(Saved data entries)

________________

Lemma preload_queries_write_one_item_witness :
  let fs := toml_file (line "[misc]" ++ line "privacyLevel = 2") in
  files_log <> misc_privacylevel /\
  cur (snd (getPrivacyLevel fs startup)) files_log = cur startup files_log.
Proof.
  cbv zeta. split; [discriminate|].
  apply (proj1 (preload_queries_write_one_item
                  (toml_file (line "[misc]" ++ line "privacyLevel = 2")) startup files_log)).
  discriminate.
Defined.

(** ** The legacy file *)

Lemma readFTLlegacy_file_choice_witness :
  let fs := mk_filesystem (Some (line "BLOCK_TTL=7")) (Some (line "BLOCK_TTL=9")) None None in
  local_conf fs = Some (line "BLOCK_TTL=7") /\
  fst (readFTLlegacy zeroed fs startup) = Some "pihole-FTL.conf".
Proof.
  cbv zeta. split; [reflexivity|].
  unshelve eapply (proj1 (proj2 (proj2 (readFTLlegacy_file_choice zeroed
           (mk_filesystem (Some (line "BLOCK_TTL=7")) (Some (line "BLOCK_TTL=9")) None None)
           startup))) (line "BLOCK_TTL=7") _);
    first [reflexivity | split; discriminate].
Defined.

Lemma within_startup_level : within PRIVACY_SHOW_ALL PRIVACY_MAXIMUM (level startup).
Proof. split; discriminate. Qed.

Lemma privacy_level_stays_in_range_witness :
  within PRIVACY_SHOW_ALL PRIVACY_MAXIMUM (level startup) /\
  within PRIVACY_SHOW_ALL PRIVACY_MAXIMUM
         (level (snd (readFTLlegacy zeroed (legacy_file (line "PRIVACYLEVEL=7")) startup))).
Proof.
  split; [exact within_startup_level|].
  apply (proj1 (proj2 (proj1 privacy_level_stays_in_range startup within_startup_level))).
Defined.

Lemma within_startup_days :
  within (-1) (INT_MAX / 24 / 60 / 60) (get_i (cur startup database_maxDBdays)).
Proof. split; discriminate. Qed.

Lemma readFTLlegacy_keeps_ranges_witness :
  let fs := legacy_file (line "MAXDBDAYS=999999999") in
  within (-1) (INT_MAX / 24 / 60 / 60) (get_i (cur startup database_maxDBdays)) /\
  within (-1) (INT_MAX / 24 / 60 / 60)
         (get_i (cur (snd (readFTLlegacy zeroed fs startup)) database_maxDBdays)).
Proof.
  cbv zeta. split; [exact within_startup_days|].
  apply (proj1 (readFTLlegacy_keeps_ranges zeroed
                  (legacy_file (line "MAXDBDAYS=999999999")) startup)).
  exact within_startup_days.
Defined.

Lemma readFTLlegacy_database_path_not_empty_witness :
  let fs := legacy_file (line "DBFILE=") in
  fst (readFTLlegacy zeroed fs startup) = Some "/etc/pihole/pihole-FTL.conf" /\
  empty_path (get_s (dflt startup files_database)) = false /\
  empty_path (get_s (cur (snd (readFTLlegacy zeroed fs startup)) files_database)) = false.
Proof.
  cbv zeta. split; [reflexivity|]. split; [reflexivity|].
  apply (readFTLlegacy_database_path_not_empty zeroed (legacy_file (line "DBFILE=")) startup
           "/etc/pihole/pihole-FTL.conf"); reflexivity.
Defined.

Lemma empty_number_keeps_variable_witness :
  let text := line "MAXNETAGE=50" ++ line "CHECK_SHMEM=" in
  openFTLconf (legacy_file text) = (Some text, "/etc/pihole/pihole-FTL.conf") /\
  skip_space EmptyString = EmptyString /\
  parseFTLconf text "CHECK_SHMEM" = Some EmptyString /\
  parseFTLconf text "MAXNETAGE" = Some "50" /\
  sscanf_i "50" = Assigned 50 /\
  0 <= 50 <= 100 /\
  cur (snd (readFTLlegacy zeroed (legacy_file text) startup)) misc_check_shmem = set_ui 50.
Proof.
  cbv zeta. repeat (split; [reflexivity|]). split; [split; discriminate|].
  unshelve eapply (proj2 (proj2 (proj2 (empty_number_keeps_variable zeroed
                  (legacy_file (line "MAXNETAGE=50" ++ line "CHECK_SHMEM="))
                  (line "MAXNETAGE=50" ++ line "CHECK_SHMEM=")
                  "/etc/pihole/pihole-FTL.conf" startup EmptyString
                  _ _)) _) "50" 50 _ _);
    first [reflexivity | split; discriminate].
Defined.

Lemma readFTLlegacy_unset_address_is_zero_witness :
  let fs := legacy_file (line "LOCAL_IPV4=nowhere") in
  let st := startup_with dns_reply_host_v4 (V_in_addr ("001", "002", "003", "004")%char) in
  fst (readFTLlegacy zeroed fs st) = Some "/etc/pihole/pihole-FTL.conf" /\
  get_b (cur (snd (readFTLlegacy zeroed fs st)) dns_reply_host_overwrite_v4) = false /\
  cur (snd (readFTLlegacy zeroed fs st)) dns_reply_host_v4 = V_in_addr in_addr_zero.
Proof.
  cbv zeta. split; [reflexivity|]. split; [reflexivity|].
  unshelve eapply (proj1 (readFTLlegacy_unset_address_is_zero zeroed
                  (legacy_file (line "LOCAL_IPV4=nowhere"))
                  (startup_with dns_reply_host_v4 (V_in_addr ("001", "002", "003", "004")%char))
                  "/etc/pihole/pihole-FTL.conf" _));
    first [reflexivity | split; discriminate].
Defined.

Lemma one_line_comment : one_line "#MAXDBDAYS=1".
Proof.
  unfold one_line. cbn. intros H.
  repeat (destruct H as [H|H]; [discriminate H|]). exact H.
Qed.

________________

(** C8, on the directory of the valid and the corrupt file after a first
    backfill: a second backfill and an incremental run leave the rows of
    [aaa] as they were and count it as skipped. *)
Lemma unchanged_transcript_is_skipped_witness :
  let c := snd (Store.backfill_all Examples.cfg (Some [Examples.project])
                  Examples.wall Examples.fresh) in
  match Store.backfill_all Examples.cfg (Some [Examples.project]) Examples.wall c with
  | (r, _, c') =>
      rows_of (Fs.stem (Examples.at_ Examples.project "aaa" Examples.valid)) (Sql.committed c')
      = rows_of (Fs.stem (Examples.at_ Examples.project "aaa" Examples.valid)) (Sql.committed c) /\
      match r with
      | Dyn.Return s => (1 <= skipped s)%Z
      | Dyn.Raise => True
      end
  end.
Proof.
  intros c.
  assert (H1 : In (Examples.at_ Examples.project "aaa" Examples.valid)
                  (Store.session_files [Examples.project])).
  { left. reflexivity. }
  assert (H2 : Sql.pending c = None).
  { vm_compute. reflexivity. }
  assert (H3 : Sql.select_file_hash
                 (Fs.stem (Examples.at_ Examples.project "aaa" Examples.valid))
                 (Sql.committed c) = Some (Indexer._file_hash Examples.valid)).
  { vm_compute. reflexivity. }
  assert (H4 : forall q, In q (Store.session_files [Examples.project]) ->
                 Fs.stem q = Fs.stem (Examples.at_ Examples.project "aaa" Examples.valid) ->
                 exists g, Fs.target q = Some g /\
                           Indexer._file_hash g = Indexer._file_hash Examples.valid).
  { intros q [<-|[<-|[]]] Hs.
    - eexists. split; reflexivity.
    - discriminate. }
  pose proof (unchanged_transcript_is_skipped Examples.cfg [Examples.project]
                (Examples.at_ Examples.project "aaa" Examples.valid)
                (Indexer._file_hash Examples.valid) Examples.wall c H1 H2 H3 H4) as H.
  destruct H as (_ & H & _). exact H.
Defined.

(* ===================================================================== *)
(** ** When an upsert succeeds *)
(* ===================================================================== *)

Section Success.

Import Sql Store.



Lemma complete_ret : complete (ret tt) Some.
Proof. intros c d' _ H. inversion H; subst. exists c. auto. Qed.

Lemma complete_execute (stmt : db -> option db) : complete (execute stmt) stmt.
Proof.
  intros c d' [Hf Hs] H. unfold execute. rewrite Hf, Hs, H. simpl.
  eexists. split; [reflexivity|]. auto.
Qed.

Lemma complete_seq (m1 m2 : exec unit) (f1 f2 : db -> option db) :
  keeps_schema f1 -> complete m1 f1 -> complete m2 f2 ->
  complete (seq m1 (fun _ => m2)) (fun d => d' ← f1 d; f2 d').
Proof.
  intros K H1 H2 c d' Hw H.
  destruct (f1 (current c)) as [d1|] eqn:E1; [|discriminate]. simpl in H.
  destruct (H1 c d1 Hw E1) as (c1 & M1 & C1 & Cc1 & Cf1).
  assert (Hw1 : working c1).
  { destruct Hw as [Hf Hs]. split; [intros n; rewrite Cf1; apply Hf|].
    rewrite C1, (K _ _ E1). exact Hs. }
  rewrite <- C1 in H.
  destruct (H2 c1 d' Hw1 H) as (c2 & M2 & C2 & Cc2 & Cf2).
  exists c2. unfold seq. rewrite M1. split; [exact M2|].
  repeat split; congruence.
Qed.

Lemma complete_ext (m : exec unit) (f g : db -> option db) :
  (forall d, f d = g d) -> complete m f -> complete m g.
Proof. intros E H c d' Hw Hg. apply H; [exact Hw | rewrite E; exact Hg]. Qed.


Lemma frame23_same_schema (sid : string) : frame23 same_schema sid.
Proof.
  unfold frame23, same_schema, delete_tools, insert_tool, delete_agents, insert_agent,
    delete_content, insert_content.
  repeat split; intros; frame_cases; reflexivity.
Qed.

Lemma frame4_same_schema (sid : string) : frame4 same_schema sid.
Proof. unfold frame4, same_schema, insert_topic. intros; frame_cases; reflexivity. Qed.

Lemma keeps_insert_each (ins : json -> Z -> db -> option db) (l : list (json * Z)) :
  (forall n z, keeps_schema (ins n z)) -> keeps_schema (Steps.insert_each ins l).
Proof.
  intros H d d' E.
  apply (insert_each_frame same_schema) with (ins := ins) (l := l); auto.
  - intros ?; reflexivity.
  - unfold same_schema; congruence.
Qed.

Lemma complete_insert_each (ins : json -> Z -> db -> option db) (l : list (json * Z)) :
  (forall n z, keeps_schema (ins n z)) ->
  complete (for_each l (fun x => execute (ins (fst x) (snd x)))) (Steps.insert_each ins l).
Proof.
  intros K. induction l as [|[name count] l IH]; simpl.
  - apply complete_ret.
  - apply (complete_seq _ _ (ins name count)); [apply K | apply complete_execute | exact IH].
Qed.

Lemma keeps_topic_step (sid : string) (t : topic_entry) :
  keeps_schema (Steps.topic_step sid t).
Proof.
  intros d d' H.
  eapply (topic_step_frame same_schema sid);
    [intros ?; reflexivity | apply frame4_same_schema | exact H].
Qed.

________________

* [EXERCISE INSTRUCTIONS]
Looking at the data above, count each line that holds the word "auto" and report the count alone.

* [TASK RESPONSE]
3